Withdrawal symptoms are not limited to drugs and alcohol. I personally think the world has been in withdrawal since the onset of COVID-19. We like our habits. We shrivel up without human contact. It is unsettling to need to go buy a pair of running shoes and wonder if in doing so you have put yourself at risk.
Researchers who study such things have been shocked at the effectiveness of meditation. Some say they never expected it. David Foster Wallace was an American author who struggled with substance abuse and depression. In treatment, prayer and meditation were a recommended part of his care. Here is his response:
“So this purports to be a disease, alcoholism? A disease like a cold? Or like cancer? I have to tell you, I have never heard of anyone being told to pray for relief from cancer. Outside maybe certain very rural parts of the American South, that is. So what is this? You’re ORDERING me to pray? Because I allegedly have a disease? I dismantle my life and career and enter nine months of low-income treatment for a DISEASE, and I’m prescribed prayer? Does the word RETROGRADE signify? Am I in a sociohistorical era I don’t know about? What exactly is the story here?” *
If you feel this way about prayer and meditation you are not alone. But if your life is feeling messy, why not give it a shot? It is a deep mystery, but many have found relief, healing and even inspiration as they developed a daily practice of prayer and meditation.
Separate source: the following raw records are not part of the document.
(** * TrafficCue server: the WebSocket location relay

    A shallow embedding of the relay served at [/api/ws]: the process-wide
    table [wsSubscribers], the per-connection closure variable
    [advertising], the handlers [onOpen], [onMessage] and [onClose], and the
    code generator [randomCode].

    The relay is modelled twice.

    [Relay] gives the handlers as functions of the [ws] they are passed,
    over well-typed messages: the [code] field is absent or a string, the
    table is a finite map from codes to arrays, a [gmap string (list conn)],
    and a connection goes by one natural number, which names its closure
    and is the [ws] of all its calls.

    [Relay.Runtime] gives them as the process runs them: every call is
    handed a new [WSContext] for the same socket, the table is a plain
    object with the members of [Object.prototype] behind it, and the [code]
    field is any JSON value.  The places where the relay leaves its
    specification are stated over this second model.

    Common conventions.
    - A parsed inbound message is a record of the fields the handler reads;
      the opaque [location] and [route] payloads are kept as their JSON
      text.
    - [ws.send(JSON.stringify(...))] is recorded as a pair of the handle
      and the message object, before serialisation.
    - [Math.random()] is an oracle: its k-th call in the life of the process
      returns [Math_random k]; the server state counts the calls made. *)

From Stdlib Require Import QArith Qround.
From stdpp Require Import gmap strings list fin_maps.

(** * The HTTP routes and the token check

    The request handlers registered beside the relay, and [verifyToken] and
    [getTokenUID] of the auth module.

    Modelling conventions.
    - [process.env] is a finite map from names to strings; a variable is
      set when it is present and not the empty string.
    - A field of a parsed JSON body is a [js_value]; numbers carry their
      value, and arrays and objects only their text, since the handlers
      test them for truthiness and pass them on.
    - A call that can throw returns an [outcome]; a handler that throws
      sends no reply of its own.
    - The database, the JWKS endpoint, the fuel API and the functions of
      [jsonwebtoken] and [jwk-to-pem] are inputs: the handlers are
      functions of what these return.  Database queries issued are listed
      in the result. *)
Module Api.

Inductive outcome (A : Type) :=
| Returns (a : A)
| Throws.
Arguments Returns {A} a.
Arguments Throws {A}.

(** ** JavaScript values *)

(** [JSON.parse] yields no NaN. *)
Inductive js_number :=
| Finite (q : Q)
| Infinite (negative : bool).

Inductive js_value :=
| Undefined
| Null
| Bool (b : bool)
| Number (x : js_number)
| Str (s : string)
| Structured (text : string).

(** The test behind [!v] and [if (v)]. *)
Definition truthy (v : js_value) : bool :=
  match v with
  | Undefined | Null => false
  | Bool b => b
  | Number (Finite q) => negb (Qeq_bool q 0)
  | Number (Infinite _) => true
  | Str s => negb (bool_decide (s = ""))
  | Structured _ => true
  end.

(** [if (process.env.NAME)] *)
Definition env_set (env : gmap string string) (name : string) : bool :=
  match env !! name with
  | Some v => negb (bool_decide (v = ""))
  | None => false
  end.

(** ** Replies *)

Inductive reply_body :=
| ErrorBody (error : string)
| JsonBody (text : string).

(** [c.json(body, status)]; the status is 200 when not given. *)
Record response := Response {
  status : nat;
  body : reply_body
}.

(** ** [GET /api/config] *)

Record oidc_config := OidcConfig {
  AUTH_URL : option string;
  CLIENT_ID : option string;
  TOKEN_URL : option string
}.

Record config := Config {
  name : string;
  version : string;
  capabilities : list string;
  oidc : option oidc_config
}.

Definition get_config (env : gmap string string) : config :=
  let capabilities := ["auth"; "reviews"] in
  let capabilities :=
    if env_set env "GOOGLE_GENERATIVE_AI_API_KEY"
    then capabilities ++ ["ai"] else capabilities in
  let capabilities :=
    if env_set env "TANKERKOENIG_API_KEY"
    then capabilities ++ ["fuel"] else capabilities in
  {| name := "TrafficCue Server";
     version := "0";
     capabilities := capabilities;
     oidc := if env_set env "OIDC_ENABLED"
             then Some {| AUTH_URL := env !! "OIDC_AUTH_URL";
                          CLIENT_ID := env !! "OIDC_CLIENT_ID";
                          TOKEN_URL := env !! "OIDC_TOKEN_URL" |}
             else None |}.

(** ** Route registration *)

(** The method and path of every handler registered when the module is
    loaded, in registration order. *)
Definition routes (env : gmap string string) : list (string * string) :=
  [("GET", "/api/config"); ("GET", "/api/reviews"); ("POST", "/api/review")]
  ++ (if env_set env "TANKERKOENIG_API_KEY"
      then [("GET", "/api/fuel/list"); ("GET", "/api/fuel/prices");
            ("GET", "/api/fuel/detail")]
      else [])
  ++ (if env_set env "GOOGLE_GENERATIVE_AI_API_KEY"
      then [("POST", "/api/ai")] else [])
  ++ [("GET", "/api/ws"); ("GET", "/")].

(** ** The fuel proxies *)

(** [URLSearchParams.prototype.set]: the first pair with that name takes the
    value and the later ones are dropped; without one, a pair is appended. *)
Fixpoint URLSearchParams_set (name value : string)
    (params : list (string * string)) : list (string * string) :=
  match params with
  | [] => [(name, value)]
  | (n, v) :: rest =>
      if decide (n = name)
      then (name, value) :: filter (λ p, p.1 ≠ name) rest
      else (n, v) :: URLSearchParams_set name value rest
  end.

(** What [fetch(url)] gave: [response.ok] and [response.json()]. *)
Record upstream := Upstream {
  ok : bool;
  json : outcome string
}.

(** The three fuel handlers differ in the script called and in the error
    text.  [toString] is [URLSearchParams.prototype.toString].

    [query] stands for the record [c.req.query()] returns, given by its
    entries in enumeration order, which is what [new URLSearchParams]
    makes of a record.  How the record comes from the request line (one
    value per name, array indices first) is the framework's business and
    not modelled. *)
Definition fuel_params (key : string) (query : list (string * string))
  : list (string * string) :=
  URLSearchParams_set "apikey" key query.

Definition fuel_url (toString : list (string * string) → string)
    (script key : string) (query : list (string * string)) : string :=
  "https://creativecommons.tankerkoenig.de/json/" +:+ script +:+ "?"
  +:+ toString (fuel_params key query).

Definition fuel_handler (toString : list (string * string) → string)
    (fetch : string → outcome upstream) (script failure key : string)
    (query : list (string * string)) : outcome response :=
  match fetch (fuel_url toString script key query) with
  | Throws => Throws
  | Returns res =>
      if negb (ok res) then Returns (Response 200 (ErrorBody failure))
      else match json res with
           | Throws => Throws
           | Returns data => Returns (Response 200 (JsonBody data))
           end
  end.

Definition fuel_list toString fetch :=
  fuel_handler toString fetch "list.php" "Failed to fetch fuel stations".

Definition fuel_prices toString fetch :=
  fuel_handler toString fetch "prices.php" "Failed to fetch fuel prices".
(** Raw levels for examples: two well-formed levels around one without a
    price and one without a size. *)
Definition example_raw : list RawLevel :=
  [(Some 0.40, Some 3); (None, Some 1); (Some 0.30, Some 2); (Some 0.35, None)].

(** The shares offered over all the levels of a side. *)
Definition total_size (l : list Level) : Q :=
  foldr (fun lv acc => snd lv + acc) 0 l.

(** Sums over a stretch of the fills log: the money spent, and the
    shares and the money that went to one token. *)
Definition sum_usd (fs : list Fill) : Q :=
  foldr (fun f acc => fill_usd f + acc) 0 fs.

Definition shares_on (t : string) (fs : list Fill) : Q :=
  foldr (fun f acc => if decide (fill_token_id f = t)
                      then fill_shares f + acc else acc) 0 fs.

Definition usd_on (t : string) (fs : list Fill) : Q :=
  foldr (fun f acc => if decide (fill_token_id f = t)
                      then fill_usd f + acc else acc) 0 fs.

(** The ledger [L] is the ledger [L0] after the fills [new]: the log
    grew by them, the cash fell by what they spent, and every position
    grew by the shares and the money of the fills on its token. *)
Definition reconciles (L0 L : Ledger) (new : list Fill) : Prop :=
  flog L = flog L0 ++ new /\
  cash (acct L) + sum_usd new == cash (acct L0) /\
  forall t : string,
    shares (position_of (acct L) t)
      == shares (position_of (acct L0) t) + shares_on t new /\
    cost_usd (position_of (acct L) t)
      == cost_usd (position_of (acct L0) t) + usd_on t new.

(** What every logged fill looks like. *)
Definition fill_ok (cfg : StrategyConfig) (f : Fill) : Prop :=
  fill_side f = "BUY"%string /\
  0 < fill_shares f /\
  0 < fill_usd f /\ fill_usd f <= buy_chunk_usd cfg /\
  fill_price f * fill_shares f == fill_usd f.


(** The threshold after [n] triggers on a side: the entry price lowered
    [n] times. *)
Definition ladder (cfg : StrategyConfig) (n : nat) : Q :=
  Nat.iter n (lowered cfg) (entry_ask_cents cfg / 100).

(** A store in which UP is offered at 0.75 and DOWN at 0.20. *)
Definition spread_store : gmap string OrderBook :=
  <["up"%string := {| bids := [(0.74, 50)]; asks := [(0.75, 50)] |}]>
    (<["down"%string := {| bids := [(0.19, 50)]; asks := [(0.20, 50)] |}]> ∅).

(** The entry the state file holds for a symbol: [None] when the file is
    missing or unreadable, when its document is no object, when the
    document has no object under ["accounts"], or when that object has
    no key for the symbol. *)
Definition file_entry (fs : FileState) (sym : string) : option json :=
  match fs with
  | Content (JObj dm) =>
      match dm !! "accounts"%string with
      | Some (JObj acc_blob) => acc_blob !! sym
      | _ => None
      end
  | _ => None
  end.

(** The account a symbol starts with. *)
Definition fresh_account (start_balances : gmap string Q) (sym : string)
    : PaperAccount :=
  {| symbol := sym;
     cash := start_balance start_balances sym;
     positions := ∅ |}.

(** A state file whose entry for ETH is [null], between well-formed
    entries for BTC and SOL. *)
Definition broken_file : FileState :=
  Content (JObj (<["accounts"%string :=
                     JObj (<["BTC"%string := to_dict example_account]>
                             (<["ETH"%string := JNull]>
                                (<["SOL"%string := to_dict example_account]>
                                   ∅)))]> ∅)).

(** *** The choice among candidate markets *)

(** The end time [parse_iso_dt] gives a candidate: an aware datetime,
    given by its instant in seconds, when the string carries a UTC
    offset or ends in [Z]; a naive one when it carries none. *)
Inductive EndTime := Aware (t : Q) | Naive (t : Q).

(** A candidate of [discover_next_market]: a market with its end
    time. *)
Record Candidate := { cand_end : EndTime; cand_market : ActiveMarket }.

(** The end of a candidate as an instant to set against [now], which is
    aware.  [None] is the [TypeError] Python raises when an aware and a
    naive datetime are compared or subtracted. *)
Definition end_instant (c : Candidate) : option Q :=
  match cand_end c with
  | Aware t => Some t
  | Naive _ => None
  end.

(** The candidates with the instants of their ends.  The comprehension
    [[c for c in candidates if c.end_time >= now]] compares the end of
    every candidate with [now], so one naive end time among them raises
    there ([None]), before anything is sorted. *)
Definition timed (candidates : list Candidate)
    : option (list (Q * Candidate)) :=
  mapM (fun c => t ← end_instant c; Some (t, c)) candidates.

(** [l.sort(key=key)]: stable insertion by ascending key. *)
Fixpoint insert_by {A : Type} (key : A -> Q) (x : A) (l : list A) : list A :=
  match l with
  | [] => [x]
  | y :: ys => if Qle_bool (key x) (key y) then x :: y :: ys
               else y :: insert_by key x ys
  end.

Definition sort_by {A : Type} (key : A -> Q) (l : list A) : list A :=
  foldr (insert_by key) [] l.

(** The distance of an end from [now]:
    [abs((end_time - now).total_seconds())]. *)
Definition end_distance (now : Q) (tc : Q * Candidate) : Q :=
  Qabs (fst tc - now).

(** The choice among candidates whose end times are aware: none gives
    [None]; else the candidates that end at [now] or later are sorted by
    end time and the first is returned; when there is none, all
    candidates are sorted by the distance of their end from [now] and
    the first is returned. *)
Definition select_aware (now : Q) (tcs : list (Q * Candidate))
    : option Candidate :=
  match tcs with
  | [] => None
  | _ :: _ =>
      match List.filter (fun tc => Qle_bool now (fst tc)) tcs with
      | tc :: future => snd <$> head (sort_by fst (tc :: future))
      | [] => snd <$> head (sort_by (end_distance now) tcs)
      end
  end.

(** The end of [discover_next_market], once the candidates are
    gathered.  The outer [None] is the [TypeError] of a naive end time,
    which nothing catches; [Some None] is the [None] returned when
    there is no candidate. *)
Definition select_candidate (now : Q) (candidates : list Candidate)
    : option (option Candidate) :=
  tcs ← timed candidates;
  Some (select_aware now tcs).

(** Three candidates, ending at 50, 130 and 110 seconds, and a fourth
    whose end time has no offset. *)
Definition example_candidates : list Candidate :=
  [ {| cand_end := Aware 50; cand_market := example_market |};
    {| cand_end := Aware 130; cand_market := example_market |};
    {| cand_end := Aware 110; cand_market := example_market |} ].

Definition naive_candidate : Candidate :=
  {| cand_end := Naive 120; cand_market := example_market |}.

(** The loop variables of a hedge call on an account with 99 of cash
    that holds 4 UP shares bought for 1.0. *)
Definition funded_vars : HedgeVars :=
  {| primary_pos := mkPosition 4 1;
     hedge_pos := Position0;
     ledger := {| acct := {| symbol := "BTC"; cash := 99;
                             positions := <["up"%string := mkPosition 4 1]> ∅ |};
                  flog := [] |} |}.

(** A store in which UP is offered at 0.5, above the entry price, and
    DOWN at 0.25; and an account that comes to the market holding 12 UP
    shares bought for 3.0. *)
Definition lopsided_store : gmap string OrderBook :=
  <["up"%string := {| bids := [(0.49, 100)]; asks := [(0.5, 100)] |}]>
    (<["down"%string := quarter_book]> ∅).

Definition carried_ledger : Ledger :=
  {| acct := {| symbol := "BTC"; cash := 100;
                positions := <["up"%string := mkPosition 12 3]> ∅ |};
     flog := [] |}.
There remains, then a Sabbath-rest for the people of God; for anyone who enters God’s rest also rests from his own works, just as God did from his. Let us, therefore, make every effort to enter that rest...Let us then approach God’s throne of grace with confidence, so that we may receive mercy and find grace to help us in our time of need.
Hebrews 4:9-11, 16 NIV
*David Foster Wallace, Infinite Jest (New York: Back Bay Books, 2006), 180.